■ Data under study ■
(** [try: c except Exception as e: h e]. The clauses of the source name
    [Exception] or a subclass of it; what is no [Exception] passes through
    them. *)
Definition try_except {A} (c : M A) (h : Exc -> M A) : M A :=
  fun s => match c s with
           | (Return a, s') => (Return a, s')
           | (Raise e, s') => if is_Exception e then h e s' else (Raise e, s')
           end.

(** [try: c finally: f]. *)
Definition try_finally {A} (c : M A) (f : M unit) : M A :=
  fun s => match c s with
           | (o, s') =>
               match f s' with
               | (Return _, s'') => (o, s'')
               | (Raise e, s'') => (Raise e, s'')
               end
           end.

Definition get_state : M State := fun s => (Return s, s).
Definition modify (f : State -> State) : M unit := fun s => (Return tt, f s).
Definition emit (e : Event) : M unit :=
  modify (fun s => mkState (self s) (server s) (disk s) (events s ++ [e]) (ticks s)).

Declare Scope py_scope.
Delimit Scope py_scope with py.
Notation "'let*' x ':=' c 'in' k" := (bind c (fun x => k))
  (at level 10, x name, c at level 100, k at level 200, only parsing) : py_scope.
Notation "'let*' ' pat ':=' c 'in' k" := (bind c (fun x => match x with pat => k end))
  (at level 10, pat pattern, c at level 100, k at level 200, only parsing) : py_scope.
Notation "c ';;;' k" := (bind c (fun _ => k))
  (at level 95, right associativity, only parsing) : py_scope.
Local Open Scope py_scope.

(** [a, b = xs]: unpacking into exactly two names. *)
Definition unpack2 (xs : list string) : M (string * string) :=
  match xs with
  | [a; b] => ret (a, b)
  | _ => raise (ValueError "not enough values to unpack (expected 2, got 1)")
  end.

(** [for x in xs: body x], in the monad. *)
Fixpoint for_each {A} (xs : list A) (body : A -> M unit) : M unit :=
  match xs with
  | [] => ret tt
  | x :: rest => body x ;;; for_each rest body
  end.

(** ** Values exchanged with the collaborators *)

(** What [send_request] hands back: the peer's bytes, or an exception
    object returned as a value. *)
Inductive Reply : Type :=
| RBytes (b : string)
| RException (e : Exc).

(** The four buckets of [compare_files]. *)
Record WorkerFilesKo : Type := mkWorkerFilesKo {
  ko_missing : gmap string FileMeta;
  ko_shared : gmap string FileMeta;
  ko_extra : gmap string FileMeta;
  ko_extra_valid : gmap string FileMeta
}.

(** The node filter of [get_health] after [json.loads]: [null], an object
    (only its keys matter) or an array of names. *)
Inductive FilterNode : Type :=
| FilterNone
| FilterDict (keys : list string)
| FilterList (items : list string).

(** [last_keep_alive]: POSIX seconds in the handler, text in the view. *)
Inductive KeepAlive : Type :=
| KeepAliveRaw (t : Z)
| KeepAliveStr (s : string).

Record NodeInfo : Type := mkNodeInfo {
  info_name : string;
  info_type : string;
  info_version : string;
  info_ip : string;
  info_n_active_agents : option Z
}.

(** The [tmp_] keys are filtered out of the projection. *)
Record LastSyncIntegrity : Type := mkLastSyncIntegrity {
  lsi_date_start_master : DateVal;
  lsi_date_end_master : DateVal;
  lsi_total_extra_valid : Z;
  lsi_total_files : TotalFiles
}.

Record NodeStatus : Type := mkNodeStatus {
  st_sync_integrity_free : bool;
  st_last_check_integrity : IntegrityCheckStatus;
  st_last_sync_integrity : LastSyncIntegrity;
  st_last_sync_agentinfo : AgentInfoStatus;
  st_last_keep_alive : KeepAlive
}.

(** A node of the health document; the master's own entry has no
    ['status'] key. *)
Record NodeEntry : Type := mkNodeEntry {
  node_info : NodeInfo;
  node_status : option NodeStatus
}.

Record HealthDoc : Type := mkHealthDoc {
  n_connected_nodes : nat;
  nodes : gmap string NodeEntry
}.

(** An entry of [result['error_messages']]: a raw database response or the
    text of an exception. *)
Inductive ErrorMessage : Type :=
| ErrResponse (response : list string)
| ErrText (msg : string).

Record SyncResult : Type := mkSyncResult {
  updated_chunks : Z;
  error_messages : list ErrorMessage
}.

(** The agent-info payload after [json.loads]. *)
Record AgentInfoPayload : Type := mkAgentInfoPayload {
  set_data_command : string;
  chunks : list string
}.

(** A member that [unmerge_info] yields: path, bytes, mtime text. *)
Record MergedMember : Type := mkMergedMember {
  file_path : string;
  file_data : string;
  file_time : string
}.

(** ** External collaborators

    Functions of the repository and of the Python library that
    [master.py] calls and that are outside this file. They are kept
    abstract; [wall_clock k] is what the [k]-th reading of the clock
    returns. *)
Class Collaborators : Type := {
  wall_clock : nat -> Z;
  strftime : Z -> string;
  strptime : string -> string -> option Z;
  metadata_version : string;
  wazuh_path : string;
  path_join : string -> string -> string;
  basename : string -> string;
  relpath : string -> string;
  n_active_agents : string -> Z;
  json_loads_filter : string -> Outcome FilterNode;
  json_loads_agent_info : string -> Outcome AgentInfoPayload;
  json_dumps_health : HealthDoc -> string;
  json_dumps_result : SyncResult -> string;
  json_dumps_exc : Exc -> string;
  json_loads_exc : string -> Exc;
  str_wazuh_error : Z -> string -> string;
  repr_key : string -> string;
  get_nodes_json : string -> Master -> Outcome string;
  super_process_request : string -> string -> M (string * string);
  decompress_files : string -> Outcome (list (string * FileMeta) * string);
  compare_files :
    gmap string FileMeta -> list (string * FileMeta) -> string ->
    WorkerFilesKo * TotalFiles;
  compress_files : string -> gset string -> WorkerFilesKo -> string;
  unmerge_info : string -> string -> string -> list MergedMember * option Exc;
  file_permissions : string -> option Z
}.

(** [str(e)]. The text of a Wazuh error is composed by
    [wazuh.core.exception] from its code and its extra message
    ([str_wazuh_error]); the text of a [KeyError] is the [repr] of its key
    ([repr_key]), quotes included; the other exceptions carry their
    text. *)
Definition str_exc `{Collaborators} (e : Exc) : string :=
  match e with
  | WazuhClusterError code m => str_wazuh_error code m
  | KeyError k => repr_key k
  | ValueError m => m
  | TypeError m => m
  | IndexError m => m
  | TimeoutError => ""
  | CancelledError => ""
  | OtherException m => m
  end.

(** Lifting an [Outcome] into the monad. *)
Definition lift {A} (o : Outcome A) : M A :=
  match o with
  | Return a => ret a
  | Raise e => raise e
  end.

(** [x in xs] for a list of names. *)
Definition name_in (x : string) (xs : list string) : bool :=
  existsb (String.eqb x) xs.

(** [datetime.now()] and [datetime.utcnow()]: one reading of the clock. *)
Definition datetime_now `{Collaborators} : M Z :=
  fun s => (Return (wall_clock (ticks s)),
            mkState (self s) (server s) (disk s) (events s) (S (ticks s))).

(** [await self.send_request(command, data)] on this worker's link; the
    peer's answer is [peer command data]. *)
Definition send_request (peer : string -> string -> Reply) (command data : string)
  : M Reply :=
  let* s := get_state in
  emit (EvSendRequest (name (self s)) command data) ;;;
  ret (peer command data).

(** [r.decode()] on what [send_request] returned. *)
Definition decode (r : Reply) : M string :=
  match r with
  | RBytes b => ret b
  | RException e => raise (OtherException "object has no attribute 'decode'")
  end.

(** ** MasterHandler: permission probes and begin/end of a receive *)

Section Handler.
Context `{Collaborators}.

(** [MasterHandler.get_permission]. *)
Definition get_permission (sync_type : string) : M (string * string) :=
  let* s := get_state in
  let* permission :=
    if String.eqb sync_type "syn_i_w_m_p"
       && negb (name_in (name (self s)) (integrity_already_executed (server s)))
    then
      modify (with_server (fun m =>
        set_integrity_already_executed
          (integrity_already_executed m ++ [name (self s)]) m)) ;;;
      ret (sync_integrity_free (self s))
    else if String.eqb sync_type "syn_a_w_m_p" then
      ret (sync_agent_info_free (self s))
    else
      ret false in
  ret ("ok", str_bool permission).

(** Modelled from the spec: [WazuhCommon.setup_receive_file] is inherited
    from [wazuh.core.cluster.common], which is not part of this file. It
    allocates a ReceiveTask bound to the continuation of its class, puts it
    in the task map under a new task-id and returns that id. [task_id] is
    the identifier drawn for the task; calling the [None] class is a
    [TypeError]. *)
Definition setup_receive_file (task_id : string) (ws_type : option TaskClass)
    (data : string) : M (string * string) :=
  match ws_type with
  | None => raise (TypeError "'NoneType' object is not callable")
  | Some cls =>
      modify (with_self (fun h =>
        set_sync_tasks
          (<[task_id := mkReceiveTask cls (set_up_coro cls) data NoArtifact
                          false false false]> (sync_tasks h)) h)) ;;;
      ret ("ok", task_id)
  end.

(** [MasterHandler.setup_sync_integrity]. *)
Definition setup_sync_integrity (task_id : string) (sync_type data : string)
  : M (string * string) :=
  let* sync_function :=
    if String.eqb sync_type "syn_i_w_m" then
      modify (with_self (set_sync_integrity_free false)) ;;;
      ret (Some ReceiveIntegrityTask)
    else if String.eqb sync_type "syn_e_w_m" then
      ret (Some ReceiveExtraValidTask)
    else if String.eqb sync_type "syn_a_w_m" then
      modify (with_self (set_sync_agent_info_free false)) ;;;
      ret (Some ReceiveAgentInfoTask)
    else
      ret None in
  setup_receive_file task_id sync_function data.

Definition set_task_artifact (a : Artifact) (t : ReceiveTask) : ReceiveTask :=
  mkReceiveTask (task_class t) (task_coro t) (task_data t) a true
    (cancel_requested t) (coro_finished t).

(** Modelled from the spec: [WazuhCommon.error_receiving_file] is
    inherited. The payload is the task-id, a space and the error; the error
    takes the place of the task's file name and the task's signal is set,
    so that the continuation surfaces it. A task-id that is not in the map
    is a [KeyError]. *)
Definition error_receiving_file (taskname_and_error_details : string)
  : M (string * string) :=
  let* '(taskname, error_details) :=
    unpack2 (split1 space taskname_and_error_details) in
  let* s := get_state in
  match sync_tasks (self s) !! taskname with
  | None => raise (KeyError taskname)
  | Some t =>
      modify (with_self (fun h =>
        set_sync_tasks
          (<[taskname := set_task_artifact
                           (ArtifactError (json_loads_exc error_details)) t]>
             (sync_tasks h)) h)) ;;;
      ret ("ok", "Error received")
  end.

■ What is needed ■
For this exercise, please output exactly the lines above starting at the line with "(cancel_requested t) (coro_finished t)." and ending at the line with "takes the place", ends included.

■ Solution ■
    (cancel_requested t) (coro_finished t).

(** Modelled from the spec: [WazuhCommon.error_receiving_file] is
    inherited. The payload is the task-id, a space and the error; the error
    takes the place of the task's file name and the task's signal is set,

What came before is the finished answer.